Stand up, breath in and grow tall. Watch the air rise in your chest instead of your abdomen. Resist the temptation to arch your back. Let the breath carry your vertebrae up. Slowly exhale but keep your spine in place. Breathe in again and grow even taller. It is not a difficult exercise to do, but it is easy to slide back into old habits. Whenever it comes to mind repeat the exercise until the posture is natural to you. Search for Gokhale on youtube for the many instructional videos, or get to know her as she talks about her book in this interview.

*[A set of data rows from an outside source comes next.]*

Definition set_role (x : Role) (n : RaftNode) : RaftNode :=
  mkRaftNode (node_id n) (peers n) x (current_term n) (voted_for n) (log n) (commit_index n)
   (last_applied n) (leader_id n) (next_index n) (match_index n) (votes n) (election_elapsed n)
   (heartbeat_elapsed n) (election_timeout n) (rng_state n) (cfg n) (storage_path n) (fatal n)
   (boot_counter n) (snapshot n) (incoming_snapshot n) (snapshot_offsets n) (snapshot_dirty n)
   (durable_log_len n) (base_digest n) (wal_len n) (wal_file n).
Definition set_current_term (x : Z) (n : RaftNode) : RaftNode :=
  mkRaftNode (node_id n) (peers n) (role n) x (voted_for n) (log n) (commit_index n) (last_applied
   n) (leader_id n) (next_index n) (match_index n) (votes n) (election_elapsed n)
   (heartbeat_elapsed n) (election_timeout n) (rng_state n) (cfg n) (storage_path n) (fatal n)
   (boot_counter n) (snapshot n) (incoming_snapshot n) (snapshot_offsets n) (snapshot_dirty n)
   (durable_log_len n) (base_digest n) (wal_len n) (wal_file n).
Definition set_voted_for (x : option NodeId) (n : RaftNode) : RaftNode :=
  mkRaftNode (node_id n) (peers n) (role n) (current_term n) x (log n) (commit_index n)
   (last_applied n) (leader_id n) (next_index n) (match_index n) (votes n) (election_elapsed n)
   (heartbeat_elapsed n) (election_timeout n) (rng_state n) (cfg n) (storage_path n) (fatal n)
   (boot_counter n) (snapshot n) (incoming_snapshot n) (snapshot_offsets n) (snapshot_dirty n)
   (durable_log_len n) (base_digest n) (wal_len n) (wal_file n).
Definition set_log (x : list LogEntry) (n : RaftNode) : RaftNode :=
  mkRaftNode (node_id n) (peers n) (role n) (current_term n) (voted_for n) x (commit_index n)
   (last_applied n) (leader_id n) (next_index n) (match_index n) (votes n) (election_elapsed n)
   (heartbeat_elapsed n) (election_timeout n) (rng_state n) (cfg n) (storage_path n) (fatal n)
   (boot_counter n) (snapshot n) (incoming_snapshot n) (snapshot_offsets n) (snapshot_dirty n)
   (durable_log_len n) (base_digest n) (wal_len n) (wal_file n).
Definition set_commit_index (x : Z) (n : RaftNode) : RaftNode :=
  mkRaftNode (node_id n) (peers n) (role n) (current_term n) (voted_for n) (log n) x (last_applied
   n) (leader_id n) (next_index n) (match_index n) (votes n) (election_elapsed n)
   (heartbeat_elapsed n) (election_timeout n) (rng_state n) (cfg n) (storage_path n) (fatal n)
   (boot_counter n) (snapshot n) (incoming_snapshot n) (snapshot_offsets n) (snapshot_dirty n)
   (durable_log_len n) (base_digest n) (wal_len n) (wal_file n).
Definition set_last_applied (x : Z) (n : RaftNode) : RaftNode :=
  mkRaftNode (node_id n) (peers n) (role n) (current_term n) (voted_for n) (log n) (commit_index
   n) x (leader_id n) (next_index n) (match_index n) (votes n) (election_elapsed n)
   (heartbeat_elapsed n) (election_timeout n) (rng_state n) (cfg n) (storage_path n) (fatal n)
   (boot_counter n) (snapshot n) (incoming_snapshot n) (snapshot_offsets n) (snapshot_dirty n)
   (durable_log_len n) (base_digest n) (wal_len n) (wal_file n).
Definition set_leader_id (x : option NodeId) (n : RaftNode) : RaftNode :=
  mkRaftNode (node_id n) (peers n) (role n) (current_term n) (voted_for n) (log n) (commit_index
   n) (last_applied n) x (next_index n) (match_index n) (votes n) (election_elapsed n)
   (heartbeat_elapsed n) (election_timeout n) (rng_state n) (cfg n) (storage_path n) (fatal n)
   (boot_counter n) (snapshot n) (incoming_snapshot n) (snapshot_offsets n) (snapshot_dirty n)
   (durable_log_len n) (base_digest n) (wal_len n) (wal_file n).
Definition set_next_index (x : gmap Z Z) (n : RaftNode) : RaftNode :=
  mkRaftNode (node_id n) (peers n) (role n) (current_term n) (voted_for n) (log n) (commit_index
   n) (last_applied n) (leader_id n) x (match_index n) (votes n) (election_elapsed n)
   (heartbeat_elapsed n) (election_timeout n) (rng_state n) (cfg n) (storage_path n) (fatal n)
   (boot_counter n) (snapshot n) (incoming_snapshot n) (snapshot_offsets n) (snapshot_dirty n)
   (durable_log_len n) (base_digest n) (wal_len n) (wal_file n).
Definition set_match_index (x : gmap Z Z) (n : RaftNode) : RaftNode :=
  mkRaftNode (node_id n) (peers n) (role n) (current_term n) (voted_for n) (log n) (commit_index
   n) (last_applied n) (leader_id n) (next_index n) x (votes n) (election_elapsed n)
   (heartbeat_elapsed n) (election_timeout n) (rng_state n) (cfg n) (storage_path n) (fatal n)
   (boot_counter n) (snapshot n) (incoming_snapshot n) (snapshot_offsets n) (snapshot_dirty n)
   (durable_log_len n) (base_digest n) (wal_len n) (wal_file n).
Definition set_votes (x : gset Z) (n : RaftNode) : RaftNode :=
  mkRaftNode (node_id n) (peers n) (role n) (current_term n) (voted_for n) (log n) (commit_index
   n) (last_applied n) (leader_id n) (next_index n) (match_index n) x (election_elapsed n)
   (heartbeat_elapsed n) (election_timeout n) (rng_state n) (cfg n) (storage_path n) (fatal n)
   (boot_counter n) (snapshot n) (incoming_snapshot n) (snapshot_offsets n) (snapshot_dirty n)
   (durable_log_len n) (base_digest n) (wal_len n) (wal_file n).
Definition set_election_elapsed (x : Z) (n : RaftNode) : RaftNode :=
  mkRaftNode (node_id n) (peers n) (role n) (current_term n) (voted_for n) (log n) (commit_index
   n) (last_applied n) (leader_id n) (next_index n) (match_index n) (votes n) x
   (heartbeat_elapsed n) (election_timeout n) (rng_state n) (cfg n) (storage_path n) (fatal n)
   (boot_counter n) (snapshot n) (incoming_snapshot n) (snapshot_offsets n) (snapshot_dirty n)
   (durable_log_len n) (base_digest n) (wal_len n) (wal_file n).
Definition set_heartbeat_elapsed (x : Z) (n : RaftNode) : RaftNode :=
  mkRaftNode (node_id n) (peers n) (role n) (current_term n) (voted_for n) (log n) (commit_index
   n) (last_applied n) (leader_id n) (next_index n) (match_index n) (votes n) (election_elapsed
   n) x (election_timeout n) (rng_state n) (cfg n) (storage_path n) (fatal n) (boot_counter n)
   (snapshot n) (incoming_snapshot n) (snapshot_offsets n) (snapshot_dirty n) (durable_log_len
   n) (base_digest n) (wal_len n) (wal_file n).
Definition set_election_timeout (x : Z) (n : RaftNode) : RaftNode :=
  mkRaftNode (node_id n) (peers n) (role n) (current_term n) (voted_for n) (log n) (commit_index
   n) (last_applied n) (leader_id n) (next_index n) (match_index n) (votes n) (election_elapsed
   n) (heartbeat_elapsed n) x (rng_state n) (cfg n) (storage_path n) (fatal n) (boot_counter n)
   (snapshot n) (incoming_snapshot n) (snapshot_offsets n) (snapshot_dirty n) (durable_log_len
   n) (base_digest n) (wal_len n) (wal_file n).
Definition set_rng_state (x : Z) (n : RaftNode) : RaftNode :=
  mkRaftNode (node_id n) (peers n) (role n) (current_term n) (voted_for n) (log n) (commit_index
   n) (last_applied n) (leader_id n) (next_index n) (match_index n) (votes n) (election_elapsed
   n) (heartbeat_elapsed n) (election_timeout n) x (cfg n) (storage_path n) (fatal n)
   (boot_counter n) (snapshot n) (incoming_snapshot n) (snapshot_offsets n) (snapshot_dirty n)
   (durable_log_len n) (base_digest n) (wal_len n) (wal_file n).
Definition set_fatal (x : option string) (n : RaftNode) : RaftNode :=
  mkRaftNode (node_id n) (peers n) (role n) (current_term n) (voted_for n) (log n) (commit_index
   n) (last_applied n) (leader_id n) (next_index n) (match_index n) (votes n) (election_elapsed
   n) (heartbeat_elapsed n) (election_timeout n) (rng_state n) (cfg n) (storage_path n) x
   (boot_counter n) (snapshot n) (incoming_snapshot n) (snapshot_offsets n) (snapshot_dirty n)
   (durable_log_len n) (base_digest n) (wal_len n) (wal_file n).
Definition set_boot_counter (x : Z) (n : RaftNode) : RaftNode :=
  mkRaftNode (node_id n) (peers n) (role n) (current_term n) (voted_for n) (log n) (commit_index
   n) (last_applied n) (leader_id n) (next_index n) (match_index n) (votes n) (election_elapsed
   n) (heartbeat_elapsed n) (election_timeout n) (rng_state n) (cfg n) (storage_path n) (fatal
   n) x (snapshot n) (incoming_snapshot n) (snapshot_offsets n) (snapshot_dirty n)
   (durable_log_len n) (base_digest n) (wal_len n) (wal_file n).
Definition set_snapshot (x : option Snapshot) (n : RaftNode) : RaftNode :=
  mkRaftNode (node_id n) (peers n) (role n) (current_term n) (voted_for n) (log n) (commit_index
   n) (last_applied n) (leader_id n) (next_index n) (match_index n) (votes n) (election_elapsed
   n) (heartbeat_elapsed n) (election_timeout n) (rng_state n) (cfg n) (storage_path n) (fatal
   n) (boot_counter n) x (incoming_snapshot n) (snapshot_offsets n) (snapshot_dirty n)
   (durable_log_len n) (base_digest n) (wal_len n) (wal_file n).
Definition set_incoming_snapshot (x : option IncomingSnapshot) (n : RaftNode) : RaftNode :=
  mkRaftNode (node_id n) (peers n) (role n) (current_term n) (voted_for n) (log n) (commit_index
   n) (last_applied n) (leader_id n) (next_index n) (match_index n) (votes n) (election_elapsed
   n) (heartbeat_elapsed n) (election_timeout n) (rng_state n) (cfg n) (storage_path n) (fatal
   n) (boot_counter n) (snapshot n) x (snapshot_offsets n) (snapshot_dirty n) (durable_log_len
   n) (base_digest n) (wal_len n) (wal_file n).
Definition set_snapshot_offsets (x : gmap Z Z) (n : RaftNode) : RaftNode :=
  mkRaftNode (node_id n) (peers n) (role n) (current_term n) (voted_for n) (log n) (commit_index
   n) (last_applied n) (leader_id n) (next_index n) (match_index n) (votes n) (election_elapsed
   n) (heartbeat_elapsed n) (election_timeout n) (rng_state n) (cfg n) (storage_path n) (fatal
   n) (boot_counter n) (snapshot n) (incoming_snapshot n) x (snapshot_dirty n) (durable_log_len
   n) (base_digest n) (wal_len n) (wal_file n).
Definition set_snapshot_dirty (x : bool) (n : RaftNode) : RaftNode :=
  mkRaftNode (node_id n) (peers n) (role n) (current_term n) (voted_for n) (log n) (commit_index
   n) (last_applied n) (leader_id n) (next_index n) (match_index n) (votes n) (election_elapsed
   n) (heartbeat_elapsed n) (election_timeout n) (rng_state n) (cfg n) (storage_path n) (fatal
   n) (boot_counter n) (snapshot n) (incoming_snapshot n) (snapshot_offsets n) x
   (durable_log_len n) (base_digest n) (wal_len n) (wal_file n).
Definition set_durable_log_len (x : Z) (n : RaftNode) : RaftNode :=
  mkRaftNode (node_id n) (peers n) (role n) (current_term n) (voted_for n) (log n) (commit_index
   n) (last_applied n) (leader_id n) (next_index n) (match_index n) (votes n) (election_elapsed
   n) (heartbeat_elapsed n) (election_timeout n) (rng_state n) (cfg n) (storage_path n) (fatal
   n) (boot_counter n) (snapshot n) (incoming_snapshot n) (snapshot_offsets n) (snapshot_dirty
   n) x (base_digest n) (wal_len n) (wal_file n).
Definition set_base_digest (x : option (list Z)) (n : RaftNode) : RaftNode :=
  mkRaftNode (node_id n) (peers n) (role n) (current_term n) (voted_for n) (log n) (commit_index
   n) (last_applied n) (leader_id n) (next_index n) (match_index n) (votes n) (election_elapsed
   n) (heartbeat_elapsed n) (election_timeout n) (rng_state n) (cfg n) (storage_path n) (fatal
   n) (boot_counter n) (snapshot n) (incoming_snapshot n) (snapshot_offsets n) (snapshot_dirty
   n) (durable_log_len n) x (wal_len n) (wal_file n).
Definition set_wal_len (x : Z) (n : RaftNode) : RaftNode :=
  mkRaftNode (node_id n) (peers n) (role n) (current_term n) (voted_for n) (log n) (commit_index
   n) (last_applied n) (leader_id n) (next_index n) (match_index n) (votes n) (election_elapsed
   n) (heartbeat_elapsed n) (election_timeout n) (rng_state n) (cfg n) (storage_path n) (fatal
   n) (boot_counter n) (snapshot n) (incoming_snapshot n) (snapshot_offsets n) (snapshot_dirty
   n) (durable_log_len n) (base_digest n) x (wal_file n).
Definition set_wal_file (x : bool) (n : RaftNode) : RaftNode :=
  mkRaftNode (node_id n) (peers n) (role n) (current_term n) (voted_for n) (log n) (commit_index
   n) (last_applied n) (leader_id n) (next_index n) (match_index n) (votes n) (election_elapsed
   n) (heartbeat_elapsed n) (election_timeout n) (rng_state n) (cfg n) (storage_path n) (fatal
   n) (boot_counter n) (snapshot n) (incoming_snapshot n) (snapshot_offsets n) (snapshot_dirty
   n) (durable_log_len n) (base_digest n) (wal_len n) x.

You might be familiar with the Alexander technique, familiar to actors and performers the world over. Breath is given the same respect here as it is in yoga, where you work with it to make the body perform instead of the other way round. It is not a demanding or excruciating exercise. The key is to trust in its simplicity and trust your body will do what exactly what it was designed for.

In the Alexander technique breathing is broken down into four parts: exhale, pause, inhale, transition. Forcing the breath is frowned upon because that immediately tightens up the ribcage, locking the air inside your lungs. Concentrate on the exhalation to expel all the air – the most important phase of breathing – pause, before letting the lungs expand again. As the ribs move gently with the flowing breath they attach to the spine and gently massage the back. This gentle internal movement can really relieve a stiff or sore back. You may not believe this but all the great actors will spend hours each day in body exercises like this learning to feel minute sensations in the body and tune into them.

These techniques are perfect preventative measures, and encourage you take the time and space to really listen to your body which admittedly is a challenge in our fast paced world. Remember the words of Esther Gokhale: “never give up on your body. It doesn’t matter if a whole bunch of things have failed; there may still be that one thing that won’t fail.”